Try it: Pull each line with the string "cleanup" from the entries.

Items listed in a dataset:
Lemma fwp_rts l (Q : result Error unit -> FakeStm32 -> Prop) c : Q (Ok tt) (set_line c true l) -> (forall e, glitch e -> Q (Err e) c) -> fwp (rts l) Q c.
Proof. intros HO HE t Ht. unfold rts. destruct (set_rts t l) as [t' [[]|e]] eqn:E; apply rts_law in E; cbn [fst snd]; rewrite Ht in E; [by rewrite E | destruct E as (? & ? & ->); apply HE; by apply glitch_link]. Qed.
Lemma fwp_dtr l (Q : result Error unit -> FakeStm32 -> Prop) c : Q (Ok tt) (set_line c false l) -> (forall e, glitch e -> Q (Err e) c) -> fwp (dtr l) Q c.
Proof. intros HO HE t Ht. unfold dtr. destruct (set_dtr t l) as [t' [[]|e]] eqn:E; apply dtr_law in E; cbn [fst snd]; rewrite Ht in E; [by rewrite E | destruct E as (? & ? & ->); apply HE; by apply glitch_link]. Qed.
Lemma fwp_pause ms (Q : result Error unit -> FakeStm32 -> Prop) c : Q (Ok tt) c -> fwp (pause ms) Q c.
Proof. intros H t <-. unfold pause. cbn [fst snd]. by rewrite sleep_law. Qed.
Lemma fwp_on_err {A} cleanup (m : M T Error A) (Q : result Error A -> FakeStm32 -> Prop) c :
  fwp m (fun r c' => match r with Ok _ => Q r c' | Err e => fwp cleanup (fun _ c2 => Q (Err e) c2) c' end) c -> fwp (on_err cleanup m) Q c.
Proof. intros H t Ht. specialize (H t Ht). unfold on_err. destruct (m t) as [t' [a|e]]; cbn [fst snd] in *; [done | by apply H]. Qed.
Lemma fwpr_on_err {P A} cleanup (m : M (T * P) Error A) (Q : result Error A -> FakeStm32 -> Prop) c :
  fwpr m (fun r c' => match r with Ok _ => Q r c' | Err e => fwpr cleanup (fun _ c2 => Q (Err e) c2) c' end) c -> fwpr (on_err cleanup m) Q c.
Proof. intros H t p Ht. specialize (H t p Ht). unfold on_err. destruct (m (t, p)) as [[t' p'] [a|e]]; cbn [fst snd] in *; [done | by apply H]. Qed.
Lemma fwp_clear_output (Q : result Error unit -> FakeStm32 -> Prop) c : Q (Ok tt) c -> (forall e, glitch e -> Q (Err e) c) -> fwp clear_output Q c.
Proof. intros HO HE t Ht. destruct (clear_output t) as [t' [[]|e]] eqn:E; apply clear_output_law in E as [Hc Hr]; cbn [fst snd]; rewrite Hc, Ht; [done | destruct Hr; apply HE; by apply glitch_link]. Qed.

==

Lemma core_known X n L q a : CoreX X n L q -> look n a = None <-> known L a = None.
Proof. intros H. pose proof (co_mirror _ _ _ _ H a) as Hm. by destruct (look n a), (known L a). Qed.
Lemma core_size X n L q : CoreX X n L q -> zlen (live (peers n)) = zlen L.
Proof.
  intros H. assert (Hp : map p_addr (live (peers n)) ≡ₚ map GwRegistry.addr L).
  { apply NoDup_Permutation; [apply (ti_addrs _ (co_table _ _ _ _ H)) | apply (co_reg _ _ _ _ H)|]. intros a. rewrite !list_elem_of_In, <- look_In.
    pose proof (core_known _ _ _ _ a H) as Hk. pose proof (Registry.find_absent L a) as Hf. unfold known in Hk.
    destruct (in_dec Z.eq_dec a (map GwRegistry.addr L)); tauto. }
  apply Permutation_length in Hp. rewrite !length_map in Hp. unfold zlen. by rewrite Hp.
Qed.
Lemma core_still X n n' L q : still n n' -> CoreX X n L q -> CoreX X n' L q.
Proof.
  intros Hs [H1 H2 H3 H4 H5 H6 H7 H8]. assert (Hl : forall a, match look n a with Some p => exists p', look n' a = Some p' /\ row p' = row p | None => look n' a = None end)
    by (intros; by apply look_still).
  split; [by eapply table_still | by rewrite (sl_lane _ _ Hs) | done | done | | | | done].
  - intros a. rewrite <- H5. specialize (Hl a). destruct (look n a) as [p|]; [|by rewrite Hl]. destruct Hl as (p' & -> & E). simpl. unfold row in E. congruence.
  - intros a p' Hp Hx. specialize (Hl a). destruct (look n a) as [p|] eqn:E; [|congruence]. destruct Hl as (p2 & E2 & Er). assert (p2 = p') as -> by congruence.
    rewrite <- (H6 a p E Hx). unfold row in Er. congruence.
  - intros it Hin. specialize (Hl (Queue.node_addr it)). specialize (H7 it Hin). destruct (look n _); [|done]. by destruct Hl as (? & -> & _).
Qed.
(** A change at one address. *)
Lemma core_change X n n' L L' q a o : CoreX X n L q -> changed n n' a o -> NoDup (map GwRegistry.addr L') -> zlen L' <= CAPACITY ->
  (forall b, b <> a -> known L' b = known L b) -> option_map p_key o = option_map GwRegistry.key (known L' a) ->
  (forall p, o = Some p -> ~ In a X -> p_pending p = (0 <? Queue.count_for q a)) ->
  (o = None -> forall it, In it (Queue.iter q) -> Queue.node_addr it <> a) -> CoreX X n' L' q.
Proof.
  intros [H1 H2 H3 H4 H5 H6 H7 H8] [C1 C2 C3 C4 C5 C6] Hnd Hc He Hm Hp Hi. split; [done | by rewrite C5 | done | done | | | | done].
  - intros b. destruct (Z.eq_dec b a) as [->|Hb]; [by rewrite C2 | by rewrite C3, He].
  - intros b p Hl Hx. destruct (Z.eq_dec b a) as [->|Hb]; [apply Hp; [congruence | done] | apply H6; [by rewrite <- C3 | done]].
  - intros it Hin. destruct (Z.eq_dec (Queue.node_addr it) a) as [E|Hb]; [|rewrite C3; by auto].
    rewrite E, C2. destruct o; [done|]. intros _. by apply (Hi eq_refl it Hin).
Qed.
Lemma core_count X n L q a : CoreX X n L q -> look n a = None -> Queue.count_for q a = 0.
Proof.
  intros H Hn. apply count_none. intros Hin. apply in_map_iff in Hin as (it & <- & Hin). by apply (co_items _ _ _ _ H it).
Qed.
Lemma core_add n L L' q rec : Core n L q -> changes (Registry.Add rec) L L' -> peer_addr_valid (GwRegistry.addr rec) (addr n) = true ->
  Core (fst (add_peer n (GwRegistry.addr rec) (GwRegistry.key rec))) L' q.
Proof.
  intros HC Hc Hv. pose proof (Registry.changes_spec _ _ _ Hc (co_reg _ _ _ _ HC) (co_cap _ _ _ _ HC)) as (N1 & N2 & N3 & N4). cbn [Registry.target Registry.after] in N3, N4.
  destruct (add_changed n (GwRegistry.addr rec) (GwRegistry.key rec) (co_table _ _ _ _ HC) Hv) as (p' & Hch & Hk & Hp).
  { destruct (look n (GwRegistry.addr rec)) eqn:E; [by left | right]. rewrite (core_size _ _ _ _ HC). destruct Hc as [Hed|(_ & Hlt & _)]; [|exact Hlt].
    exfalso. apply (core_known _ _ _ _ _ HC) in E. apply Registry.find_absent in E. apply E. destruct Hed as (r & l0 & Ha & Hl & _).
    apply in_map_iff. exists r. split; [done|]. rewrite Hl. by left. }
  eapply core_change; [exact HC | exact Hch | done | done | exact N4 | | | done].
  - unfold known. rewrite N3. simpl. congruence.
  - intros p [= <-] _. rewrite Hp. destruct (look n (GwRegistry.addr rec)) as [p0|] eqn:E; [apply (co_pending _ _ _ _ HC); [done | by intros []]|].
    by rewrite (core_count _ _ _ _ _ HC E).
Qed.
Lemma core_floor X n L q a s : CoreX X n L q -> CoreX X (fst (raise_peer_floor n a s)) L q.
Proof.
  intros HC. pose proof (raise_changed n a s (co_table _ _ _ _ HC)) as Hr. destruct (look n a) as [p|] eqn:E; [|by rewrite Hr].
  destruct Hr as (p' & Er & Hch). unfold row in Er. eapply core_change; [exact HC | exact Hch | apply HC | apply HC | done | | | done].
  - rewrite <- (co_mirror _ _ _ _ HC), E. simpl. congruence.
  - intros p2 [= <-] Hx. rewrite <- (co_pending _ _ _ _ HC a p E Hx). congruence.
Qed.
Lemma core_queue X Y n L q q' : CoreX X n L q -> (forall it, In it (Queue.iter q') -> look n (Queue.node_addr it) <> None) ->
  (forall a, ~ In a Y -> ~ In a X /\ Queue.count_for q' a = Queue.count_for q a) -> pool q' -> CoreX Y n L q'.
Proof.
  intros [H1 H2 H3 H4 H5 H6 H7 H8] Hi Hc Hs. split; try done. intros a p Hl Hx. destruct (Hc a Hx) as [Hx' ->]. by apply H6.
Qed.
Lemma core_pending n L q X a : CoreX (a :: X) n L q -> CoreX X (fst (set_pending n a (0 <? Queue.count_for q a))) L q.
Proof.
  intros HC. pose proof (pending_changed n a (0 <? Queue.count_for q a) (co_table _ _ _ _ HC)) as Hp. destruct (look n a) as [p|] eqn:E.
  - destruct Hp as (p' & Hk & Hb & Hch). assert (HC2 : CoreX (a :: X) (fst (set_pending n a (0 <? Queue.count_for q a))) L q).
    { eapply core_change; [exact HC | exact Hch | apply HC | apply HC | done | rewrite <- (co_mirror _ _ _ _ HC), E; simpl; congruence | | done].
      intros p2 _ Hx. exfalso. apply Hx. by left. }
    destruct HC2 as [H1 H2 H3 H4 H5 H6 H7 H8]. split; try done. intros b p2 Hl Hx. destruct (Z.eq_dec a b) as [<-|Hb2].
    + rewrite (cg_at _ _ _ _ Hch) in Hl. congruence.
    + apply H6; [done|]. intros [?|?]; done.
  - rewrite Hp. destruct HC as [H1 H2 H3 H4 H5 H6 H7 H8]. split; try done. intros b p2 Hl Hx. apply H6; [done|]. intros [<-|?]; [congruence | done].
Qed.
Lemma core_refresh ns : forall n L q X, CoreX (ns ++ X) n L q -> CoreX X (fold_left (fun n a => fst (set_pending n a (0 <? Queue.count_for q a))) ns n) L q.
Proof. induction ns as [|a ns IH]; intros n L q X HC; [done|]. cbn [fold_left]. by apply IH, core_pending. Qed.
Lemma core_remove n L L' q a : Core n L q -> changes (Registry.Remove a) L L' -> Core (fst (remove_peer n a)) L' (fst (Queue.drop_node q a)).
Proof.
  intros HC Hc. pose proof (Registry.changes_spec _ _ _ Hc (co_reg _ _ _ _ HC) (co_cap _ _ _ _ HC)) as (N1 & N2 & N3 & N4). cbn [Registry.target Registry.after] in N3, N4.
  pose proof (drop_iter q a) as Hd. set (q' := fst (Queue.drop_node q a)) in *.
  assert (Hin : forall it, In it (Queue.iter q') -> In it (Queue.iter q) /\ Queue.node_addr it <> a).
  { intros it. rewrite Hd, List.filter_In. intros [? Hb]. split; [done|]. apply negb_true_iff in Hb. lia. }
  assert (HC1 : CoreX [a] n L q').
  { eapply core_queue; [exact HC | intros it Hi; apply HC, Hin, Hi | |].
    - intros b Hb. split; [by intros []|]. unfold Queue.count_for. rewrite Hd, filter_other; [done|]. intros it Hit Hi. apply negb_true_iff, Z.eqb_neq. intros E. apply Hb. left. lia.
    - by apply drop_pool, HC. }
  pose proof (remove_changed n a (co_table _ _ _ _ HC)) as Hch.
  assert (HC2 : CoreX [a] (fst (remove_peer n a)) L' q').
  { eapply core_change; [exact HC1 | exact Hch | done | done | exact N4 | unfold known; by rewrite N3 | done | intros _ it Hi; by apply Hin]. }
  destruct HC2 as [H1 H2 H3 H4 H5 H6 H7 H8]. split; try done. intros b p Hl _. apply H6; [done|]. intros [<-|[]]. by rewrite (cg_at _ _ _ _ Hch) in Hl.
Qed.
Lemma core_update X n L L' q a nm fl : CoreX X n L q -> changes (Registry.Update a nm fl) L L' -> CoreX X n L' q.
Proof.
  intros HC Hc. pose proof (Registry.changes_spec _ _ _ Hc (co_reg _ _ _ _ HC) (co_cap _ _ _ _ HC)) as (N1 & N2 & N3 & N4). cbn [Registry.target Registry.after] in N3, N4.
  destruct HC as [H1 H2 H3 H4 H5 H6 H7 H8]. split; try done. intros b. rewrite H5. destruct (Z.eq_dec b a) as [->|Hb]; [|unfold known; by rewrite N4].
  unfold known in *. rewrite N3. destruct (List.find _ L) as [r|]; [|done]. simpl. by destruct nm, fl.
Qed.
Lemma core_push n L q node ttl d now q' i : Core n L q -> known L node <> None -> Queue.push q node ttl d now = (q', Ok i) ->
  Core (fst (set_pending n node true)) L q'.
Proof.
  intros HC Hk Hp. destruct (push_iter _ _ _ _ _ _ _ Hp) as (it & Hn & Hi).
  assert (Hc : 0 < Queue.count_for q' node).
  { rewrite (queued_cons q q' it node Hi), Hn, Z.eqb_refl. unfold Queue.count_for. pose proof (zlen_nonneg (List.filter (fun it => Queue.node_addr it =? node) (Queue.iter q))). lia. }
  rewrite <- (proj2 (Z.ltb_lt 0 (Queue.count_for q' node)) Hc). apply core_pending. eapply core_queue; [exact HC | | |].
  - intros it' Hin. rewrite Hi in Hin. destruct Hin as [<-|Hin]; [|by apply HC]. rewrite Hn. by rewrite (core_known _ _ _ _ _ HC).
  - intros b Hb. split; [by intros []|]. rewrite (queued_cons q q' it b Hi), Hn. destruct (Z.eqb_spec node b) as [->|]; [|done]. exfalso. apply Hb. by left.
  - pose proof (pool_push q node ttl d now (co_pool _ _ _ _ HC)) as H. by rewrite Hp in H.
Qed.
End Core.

Answer section:
Lemma fwp_on_err {A} cleanup (m : M T Error A) (Q : result Error A -> FakeStm32 -> Prop) c :
  fwp m (fun r c' => match r with Ok _ => Q r c' | Err e => fwp cleanup (fun _ c2 => Q (Err e) c2) c' end) c -> fwp (on_err cleanup m) Q c.
Lemma fwpr_on_err {P A} cleanup (m : M (T * P) Error A) (Q : result Error A -> FakeStm32 -> Prop) c :
  fwpr m (fun r c' => match r with Ok _ => Q r c' | Err e => fwpr cleanup (fun _ c2 => Q (Err e) c2) c' end) c -> fwpr (on_err cleanup m) Q c.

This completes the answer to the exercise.